Data to examine: Begin

(* ===== verification/MerkleFacts.v ===== *)
(** * Facts about the Merkle proof primitive

    The strings that a root and a proof hash ([root_inputs], [proof_inputs]), what a root
    commits to up to a collision among them, and that generated proofs verify. *)

From stdpp Require Import prelude gmap list strings.
From S2P Require Import Prelude Contract HashTree Merkle.

Section tree.
Context `{!Digests}.
Implicit Types (alg : HashAlgorithm) (level leaves : list bytes).

Lemma hash_bytes_length alg d : length (hash_bytes alg d) = 32.
Proof. destruct alg; [apply sha256_length|apply keccak256_length]. Qed.

Definition digest (h : bytes) : Prop := length h = 32.

(** ** The strings that are hashed *)

Definition node_input (l r : bytes) : bytes := NODE_PREFIX :: l ++ r.

Definition root_inputs alg leaves : list bytes :=
  (cons LEAF_PREFIX <$> leaves)
  ++ tree_inputs (hash_bytes alg) node_input (length leaves) (hash_leaf alg <$> leaves).

Definition step_input (h : bytes) (e : ProofElement) : bytes :=
  NODE_PREFIX :: match e.(side) with Left => e.(sibling) ++ h | Right => h ++ e.(sibling) end.

Fixpoint climb_inputs alg (h : bytes) (p : list ProofElement) : list bytes :=
  match p with
  | [] => []
  | e :: p' => step_input h e :: climb_inputs alg (climb_step alg h e) p'
  end.

Definition proof_inputs alg (leaf : bytes) (p : list ProofElement) : list bytes :=
  (LEAF_PREFIX :: leaf) :: climb_inputs alg (hash_leaf alg leaf) p.

Lemma climb_step_input alg h e : climb_step alg h e = hash_bytes alg (step_input h e).
Proof. by destruct e as [? []]. Qed.

Lemma climb_inputs_snoc alg p h e :
  climb_inputs alg h (p ++ [e]) = climb_inputs alg h p ++ [step_input (foldl (climb_step alg) h p) e].
Proof. revert h. induction p as [|e' p IH]; intros h; simpl; [done|]. by rewrite IH. Qed.

(** ** The loops end *)

Lemma node_input_inj l r l' r' : digest l → digest l' → node_input l r = node_input l' r' → l = l' ∧ r = r'.
Proof. unfold digest. intros Hl Hl' [= Heq]. apply app_inj_1 in Heq; [done|congruence]. Qed.

Lemma next_level_length alg level : length (next_level alg level) = (length level + 1) / 2.
Proof. apply pair_up_length. Qed.

Lemma compute_root_unfold alg leaves :
  leaves ≠ [] → compute_root alg leaves = root_loop alg (length leaves) (hash_leaf alg <$> leaves).
Proof. by destruct leaves. Qed.

Lemma hash_leaves_digests alg leaves : Forall digest (hash_leaf alg <$> leaves).
Proof. apply Forall_fmap, Forall_forall. intros. apply hash_bytes_length. Qed.

Lemma compute_root_returns alg leaves : ∃ r, compute_root alg leaves = Some r ∧ digest r.
Proof.
  destruct (decide (leaves = [])) as [->|Hne]; [by eexists|].
  rewrite compute_root_unfold by done.
  destruct (fold_levels_returns (hash_node alg) (length leaves) (hash_leaf alg <$> leaves)) as [r Hr];
    [by destruct leaves|by rewrite length_fmap|].
  exists r. split; [done|]. revert Hr. apply fold_levels_keeps; [|apply hash_leaves_digests].
  intros level _. apply (pair_up_valid (hash_bytes alg) node_input). apply hash_bytes_length.
Qed.

(** ** What a root commits to *)

(** The nodes of the tree over [leaves], whose computation hashed the strings [inputs]. *)
Inductive committed alg leaves (inputs : list bytes) : bytes → Prop :=
| committed_leaf d :
    d ∈ leaves → (LEAF_PREFIX :: d) ∈ inputs → committed alg leaves inputs (hash_leaf alg d)
| committed_node l r :
    committed alg leaves inputs l → committed alg leaves inputs r →
    (NODE_PREFIX :: l ++ r) ∈ inputs → committed alg leaves inputs (hash_node alg l r).

Lemma committed_digest alg leaves inputs h : committed alg leaves inputs h → digest h.
Proof. intros []; apply hash_bytes_length. Qed.

Lemma next_level_committed alg leaves inputs level :
  Forall (committed alg leaves inputs) level → pair_inputs node_input level ⊆ inputs →
  Forall (committed alg leaves inputs) (next_level alg level).
Proof.
  induction level as [|l|l r level IH] using pairs_ind; simpl; intros Hc Hsub; [done| |].
  - rewrite Forall_singleton in Hc |- *. apply committed_node; [done..|]. apply Hsub. set_solver.
  - apply Forall_cons in Hc as [? [? ?]%Forall_cons]. constructor; [|apply IH; set_solver].
    apply committed_node; [done..|]. apply Hsub. set_solver.
Qed.

Lemma root_loop_committed alg leaves inputs n level r :
  Forall (committed alg leaves inputs) level → tree_inputs (hash_bytes alg) node_input n level ⊆ inputs →
  root_loop alg n level = Some r → committed alg leaves inputs r.
Proof.
  revert level. induction n as [|n IH]; intros level Hc; simpl.
  all: destruct (1 <? length level); [try done|intros _ Hr; by eapply Forall_lookup_1].
  intros Hsub. apply IH; [apply next_level_committed; [done|]|]; set_solver.
Qed.

Lemma compute_root_committed alg leaves r :
  leaves ≠ [] → compute_root alg leaves = Some r → committed alg leaves (root_inputs alg leaves) r.
Proof.
  intros Hne. rewrite compute_root_unfold by done. apply root_loop_committed; [|set_solver].
  apply Forall_fmap, Forall_forall. intros d Hd. apply committed_leaf; [done|].
  apply elem_of_app. left. by apply list_elem_of_fmap_2.
Qed.

(** One step down a proof: the node that was hashed last, or a collision. *)
Lemma committed_step alg leaves inputs h e ys :
  digest h → digest e.(sibling) → step_input h e ∈ ys →
  committed alg leaves inputs (climb_step alg h e) →
  committed alg leaves inputs h ∨ collides (hash_bytes alg) inputs ys.
Proof.
  intros Hh He Hys. rewrite climb_step_input. inversion 1 as [d ? Hin Heq|l r Hl Hr Hin Heq].
  - right. by exists (LEAF_PREFIX :: d), (step_input h e).
  - destruct (same_digest _ _ _ _ _ Hin Hys Heq) as [[= Hlr]|?]; [left|by right].
    pose proof (committed_digest _ _ _ _ Hl). unfold digest in *.
    destruct (side e); apply app_inj_1 in Hlr as [-> ->]; congruence.
Qed.

Lemma climb_digest alg leaf p : digest (foldl (climb_step alg) (hash_leaf alg leaf) p).
Proof.
  destruct p as [|e p _] using rev_ind; [apply hash_bytes_length|].
  rewrite foldl_app. simpl. rewrite climb_step_input. apply hash_bytes_length.
Qed.

Lemma committed_climb alg leaves inputs leaf p :
  Forall (λ e, digest e.(sibling)) p →
  committed alg leaves inputs (foldl (climb_step alg) (hash_leaf alg leaf) p) →
  committed alg leaves inputs (hash_leaf alg leaf) ∨ collides (hash_bytes alg) inputs (proof_inputs alg leaf p).
Proof.
  induction p as [|e p IH] using rev_ind; [by left|]. rewrite Forall_app, Forall_singleton.
  intros [Hp He] Hc. rewrite foldl_app in Hc. simpl in Hc. unfold proof_inputs. rewrite climb_inputs_snoc.
  destruct (committed_step alg leaves inputs _ e
    ((LEAF_PREFIX :: leaf) :: climb_inputs alg (hash_leaf alg leaf) p
      ++ [step_input (foldl (climb_step alg) (hash_leaf alg leaf) p) e]) (climb_digest alg leaf p) He) as [Hc'|?];
    [set_solver|done| |by right].
  destruct (IH Hp Hc') as [?|Hcol]; [by left|right].
  eapply collides_subseteq; [done| |exact Hcol]. set_solver.
Qed.

(** A leaf that verifies against a root was committed to, or strings that were hashed collide. *)
Lemma verify_proof_sound alg leaves leaf p r :
  leaves ≠ [] → Forall (λ e, digest e.(sibling)) p →
  compute_root alg leaves = Some r → verify_proof alg leaf p r = true →
  leaf ∈ leaves ∨ collides (hash_bytes alg) (root_inputs alg leaves) (proof_inputs alg leaf p).
Proof.
  intros Hne Hp Hr Hv%bool_decide_eq_true_1.
  pose proof (compute_root_committed _ _ _ Hne Hr) as Hc. rewrite <- Hv in Hc.
  destruct (committed_climb _ _ _ _ _ Hp Hc) as [Hl|?]; [|by right].
  inversion Hl as [d Hd Hin Heq|l' r' _ _ Hin Heq].
  - destruct (same_digest (hash_bytes alg) _ (proof_inputs alg leaf p) _ (LEAF_PREFIX :: leaf) Hin) as [[= <-]|?];
      [set_solver|done|by left|by right].
  - right. exists (NODE_PREFIX :: l' ++ r'), (LEAF_PREFIX :: leaf). set_solver.
Qed.
(** ** A root determines its leaves *)

(** A root binds the leaves it was computed from: two lists of leaves of the same length
    with the same root are the same list, or two different strings that were hashed for them
    have the same digest. *)
Theorem roots_bind_the_leaves alg leaves1 leaves2 :
  length leaves1 = length leaves2 → compute_root alg leaves1 = compute_root alg leaves2 →
  leaves1 = leaves2 ∨ collides (hash_bytes alg) (root_inputs alg leaves1) (root_inputs alg leaves2).
Proof.
  intros Hlen Heq. destruct (compute_root_returns alg leaves2) as (r & Hr & _). rewrite Hr in Heq.
  destruct (decide (leaves1 = [])) as [->|Hne1]; [left; by destruct leaves2|].
  assert (leaves2 ≠ []) as Hne2 by (by intros ->; destruct leaves1).
  rewrite compute_root_unfold in Heq, Hr by done. rewrite <- Hlen in Hr.
  destruct (fold_levels_binds (hash_bytes alg) node_input digest (hash_bytes_length alg) node_input_inj
    (length leaves1) (hash_leaf alg <$> leaves1) (hash_leaf alg <$> leaves2) r)
    as [Hh|Hc]; [by rewrite !length_fmap|apply hash_leaves_digests..|done|done| |].
  - assert (hash_bytes alg <$> (cons LEAF_PREFIX <$> leaves1) = hash_bytes alg <$> (cons LEAF_PREFIX <$> leaves2))
      as Hh' by (by rewrite <- !list_fmap_compose).
    apply same_digests in Hh' as [Hl|Hc].
    + left. eapply list_fmap_eq_inj; [|exact Hl]. by intros ?? [= ->].
    + right. eapply collides_subseteq; [..|exact Hc]; set_solver.
  - right. eapply collides_subseteq; [..|exact Hc]; unfold root_inputs; rewrite ?Hlen; set_solver.
Qed.

(** The root does not bind the number of leaves: repeating the last of an odd number of
    leaves, three or more, leaves the root as it was, with no collision of the hash. *)
Theorem repeated_last_leaf_keeps_the_root alg leaves x :
  leaves ≠ [] → Nat.Even (length leaves) →
  compute_root alg (leaves ++ [x]) = compute_root alg (leaves ++ [x; x]).
Proof.
  intros Hne Hev. rewrite !compute_root_unfold by (by destruct leaves). rewrite !fmap_app, !length_app.
  assert (1 < length leaves) by (destruct leaves as [|? [|]]; simpl in *; [done|by destruct Hev; lia|lia]).
  cbn [length]. unfold root_loop. rewrite (fold_levels_fuel _ (length leaves + 1) (length leaves + 2)) by
    (rewrite length_app, length_fmap; simpl; lia).
  replace (length leaves + 2) with (S (length leaves + 1)) by lia. simpl.
  rewrite !length_app, !length_fmap; cbn [length].
  rewrite !(proj2 (Nat.ltb_lt _ _)) by lia. f_equal. apply pair_up_repeats. by rewrite length_fmap.
Qed.

(** ** Generated proofs *)

Lemma sibling_index_lookup level index h :
  1 < length level → level !! index = Some h → ∃ s, level !! sibling_index level index = Some s.
Proof.
  intros Hl Hi%lookup_lt_Some. apply lookup_lt_is_Some. unfold sibling_index.
  destruct (_ =? 0)%nat; lia.
Qed.

(** The parent of a node on the next level. *)
Lemma next_level_parent alg level index h s :
  level !! index = Some h → level !! sibling_index level index = Some s →
  next_level alg level !! (index / 2) =
    Some (climb_step alg h {| sibling := s; side := if sibling_index level index <? index then Left else Right |}).
Proof.
  revert index. induction level as [|x|x y level IH] using pairs_ind; intros index Hi Hs.
  - done.
  - destruct index as [|index]; [|done]. by simplify_eq/=.
  - destruct index as [|[|index]]; [by simplify_eq/=..|].
    assert (sibling_index (x :: y :: level) (S (S index)) = S (S (sibling_index level index))) as Hsib.
    { apply lookup_lt_Some in Hi. simpl in Hi. unfold sibling_index.
      replace (S (S index)) with (index + 1 * 2) by lia. rewrite Nat.Div0.mod_add.
      destruct (Nat.eqb_spec (index mod 2) 0) as [|Hodd]; simpl length; [lia|].
      destruct index; [done|lia]. }
    rewrite Hsib in Hs |- *. simpl in Hi, Hs.
    replace (S (S index) / 2) with (S (index / 2)).
    2: { replace (S (S index)) with (index + 1 * 2) by lia. rewrite Nat.div_add by lia. lia. }
    transitivity (next_level alg level !! (index / 2)); [done|]. rewrite IH by done. do 4 f_equal.
Qed.

Lemma log2_up_half n : 1 < n → Nat.log2_up n = S (Nat.log2_up ((n + 1) / 2)).
Proof.
  intros Hn. apply Nat.log2_up_unique; [lia|]. cbn [Nat.pred].
  pose proof (Nat.div_mod_eq (n + 1) 2) as Hd. pose proof (Nat.mod_upper_bound (n + 1) 2 ltac:(lia)).
  set (m := (n + 1) / 2) in *. destruct (decide (m = 1)) as [->|]; [simpl; lia|].
  destruct (Nat.log2_up_spec m) as [Hlo Hhi]; [lia|].
  pose proof (Nat.log2_up_pos m ltac:(lia)). destruct (Nat.log2_up m) as [|k]; [lia|].
  simpl in Hlo, Hhi |- *. lia.
Qed.

(** Climbing from a node with the generated proof ends at the root. *)
Lemma proof_loop_climbs alg n level index h r :
  length level ≤ n → level !! index = Some h → root_loop alg n level = Some r →
  ∃ p, proof_loop alg n level index = Some p ∧ foldl (climb_step alg) h p = r
    ∧ length p = Nat.log2_up (length level).
Proof.
  revert level index h. induction n as [|n IH]; intros level index h Hn Hi Hr.
  - destruct level; [done|simpl in Hn; lia].
  - cbn [proof_loop]. unfold root_loop in Hr. cbn [fold_levels] in Hr. destruct (Nat.ltb_spec 1 (length level)) as [Hl|Hl].
    + destruct (sibling_index_lookup level index h Hl Hi) as [s Hs]. rewrite Hs. cbn [mbind option_bind].
      pose proof (half_shrinks _ Hl). pose proof (next_level_length alg level) as Hnl.
      destruct (IH (next_level alg level) (index / 2) _ ltac:(lia) (next_level_parent alg _ _ _ _ Hi Hs) Hr)
        as (p & -> & Hp & Hlen).
      eexists. split_and!; [done|done|]. simpl. by rewrite Hlen, Hnl, <- log2_up_half.
    + destruct level as [|x [|]]; [done| |simpl in Hl; lia]. destruct index; simplify_eq/=. by exists [].
Qed.

(** Proofs round trip: for every leaf of every list a proof is generated without a panic,
    it verifies against the root of the list, and it has one sibling for each doubling of
    the number of leaves. *)
Lemma generated_proofs_verify alg leaves i leaf :
  leaves !! i = Some leaf →
  ∃ p r, generate_proof alg leaves i = Some (Some p) ∧ compute_root alg leaves = Some r
    ∧ verify_proof alg leaf p r = true ∧ length p = Nat.log2_up (length leaves).
Proof.
  intros Hi. destruct (compute_root_returns alg leaves) as (r & Hr & _).
  assert (leaves ≠ []) as Hne by (by intros ->). rewrite compute_root_unfold in * by done.
  destruct (proof_loop_climbs alg (length leaves) (hash_leaf alg <$> leaves) i (hash_leaf alg leaf) r)
    as (p & Hp & Hf & Hlen); [by rewrite length_fmap|by rewrite list_lookup_fmap, Hi|done|].
  exists p, r. rewrite length_fmap in Hlen. split_and!; [|done|by apply bool_decide_eq_true_2|done].
  unfold generate_proof. rewrite (proj2 (Nat.leb_gt _ _)) by (by eapply lookup_lt_Some). by rewrite Hp.
Qed.
End tree.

Data to examine: End

_Exercise brief_. Copy only this part of the entries above: the line with "compute_root alg leaves = Some r → verify_proof", the line with "destruct (committed_climb _", and the lines between, all exactly as written.

_Answer below_.
  compute_root alg leaves = Some r → verify_proof alg leaf p r = true →
  leaf ∈ leaves ∨ collides (hash_bytes alg) (root_inputs alg leaves) (proof_inputs alg leaf p).
Proof.
  intros Hne Hp Hr Hv%bool_decide_eq_true_1.
  pose proof (compute_root_committed _ _ _ Hne Hr) as Hc. rewrite <- Hv in Hc.
  destruct (committed_climb _ _ _ _ _ Hp Hc) as [Hl|?]; [|by right].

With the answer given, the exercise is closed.